The fact is that all of this new energy will soon be added to the world’s energy supply with the resultant downward pressure on price. As Israel comes closer to producing this new energy, markets will start to anticipate these new supplies. The sheer size of Israel’s energy deposits makes them not just marginal increases to the world’s supply, but major additions. Ironically, those countries who will be most affected by this circumstance are major names in the Jew/Israel hating industry: the Saudis, the Russians and Iran. The Saudis and Iran regularly call for Israel’s destruction and Russia’s feelings towards the Jewish state have rarely been benign. Any shortage of energy, either real or contrived, is in the interest of Russia, Saudi Arabia and Iran who benefit from higher prices. Israel’s new reserves are now a new element in this calculation.
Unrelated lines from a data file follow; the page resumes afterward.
(** C8, as the code has it. A replayed begin-with-GXID that returns
    leaves [gt_nextXid] advanced to [gxid + 1] (in [uint32]) when the
    former value precedes or equals [gxid] under the modular
    comparison, and unchanged otherwise; then, only when that value is
    the invalid GXID 0, it is replaced by
    [FirstNormalGlobalTransactionId]. The call returns on a well-formed
    table with a free slot. For a normal [gxid] the value [gxid + 1] is
    below [FirstNormalGlobalTransactionId] only when it is 0, so that
    for the GXIDs a primary hands out the reserved range is skipped. *)
Theorem GTM_BkupBeginTransactionGetGXID_nextXid (c : Z) (gxid : GlobalTransactionId)
    (iso : Z) (ro : bool) (sid : option string) (cid : Z) (g : GTM_Globals) :
  let n := gt_nextXid (GTMTransactions g) in
  let advanced :=
    if GlobalTransactionIdPrecedesOrEquals n gxid then u32 (gxid + 1) else n in
  (∀ g', GTM_BkupBeginTransactionGetGXID c gxid iso ro sid cid g = Returned tt g' →
     gt_nextXid (GTMTransactions g')
     = if advanced =? InvalidGlobalTransactionId
       then FirstNormalGlobalTransactionId else advanced) ∧
  (0 < M → table_inv (GTMTransactions g) →
   (∃ p i, txninfo_at (GTMTransactions g) p = Some i ∧ gti_in_use i = false) →
   ∃ g', GTM_BkupBeginTransactionGetGXID c gxid iso ro sid cid g = Returned tt g') ∧
  (FirstNormalGlobalTransactionId ≤ gxid < 2 ^ 32 →
   u32 (gxid + 1) < FirstNormalGlobalTransactionId →
   u32 (gxid + 1) = InvalidGlobalTransactionId).
Proof.
  intros n advanced. split; [|split].
  - intros g' Hret.
    apply GTM_BkupBeginTransactionGetGXID_returned in Hret as (h & p & gb & Hb & _ & ->).
    rewrite bkup_apply_nextXid.
    destruct (begin_loop_nextXid _ _ _ _ _ _ Hb) as (-> & _ & _).
    unfold bkup_advance, GlobalTransactionIdIsValid. rewrite negb_involutive. done.
  - intros HM Hinv Hfree.
    destruct (begin_loop_single_returns c
                {| br_isolevel := iso; br_readonly := ro;
                   br_global_sessionid := sid; br_connid := -1 |} g HM Hinv Hfree)
      as (h & gb & p & Hb & Hl).
    eexists. by eapply GTM_BkupBeginTransactionGetGXID_from_begin.
  - unfold FirstNormalGlobalTransactionId, InvalidGlobalTransactionId, u32.
    intros Hg Hlow.
    destruct (decide (gxid + 1 = 2 ^ 32)) as [->|Hne].
    + apply Z.mod_same. lia.
    + rewrite Z.mod_small in Hlow by lia. lia.
Qed.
Iran has stated many times that Israel is the primary target for its nascent nuclear weaponry. Now an energy rich Israel is not merely an object of prejudice and hate, but also provides a mercantile motive for being a target as well. We’ve noted before that a nuclear Iran threatens not only Israel, but makes much of the energy production in the Gulf, as well as our military deployments in the area, vulnerable. One would think that these new factors would cause the West to coalesce around Israel’s security interests, but it remains to be seen if Europe, for example, can overcome its bias in favor of its own self-interest.
The energy blessing for Israel is inextricably bound with the curse defined by the interests of those around her. It is indeed ironic that this tiny country of seven million has found new resources that make her a genuine financial and material superpower, while at the same time the malevolent shadow of Iran threatens her survival.
Quite a turn of events. Foreseen by few. Except maybe Moses.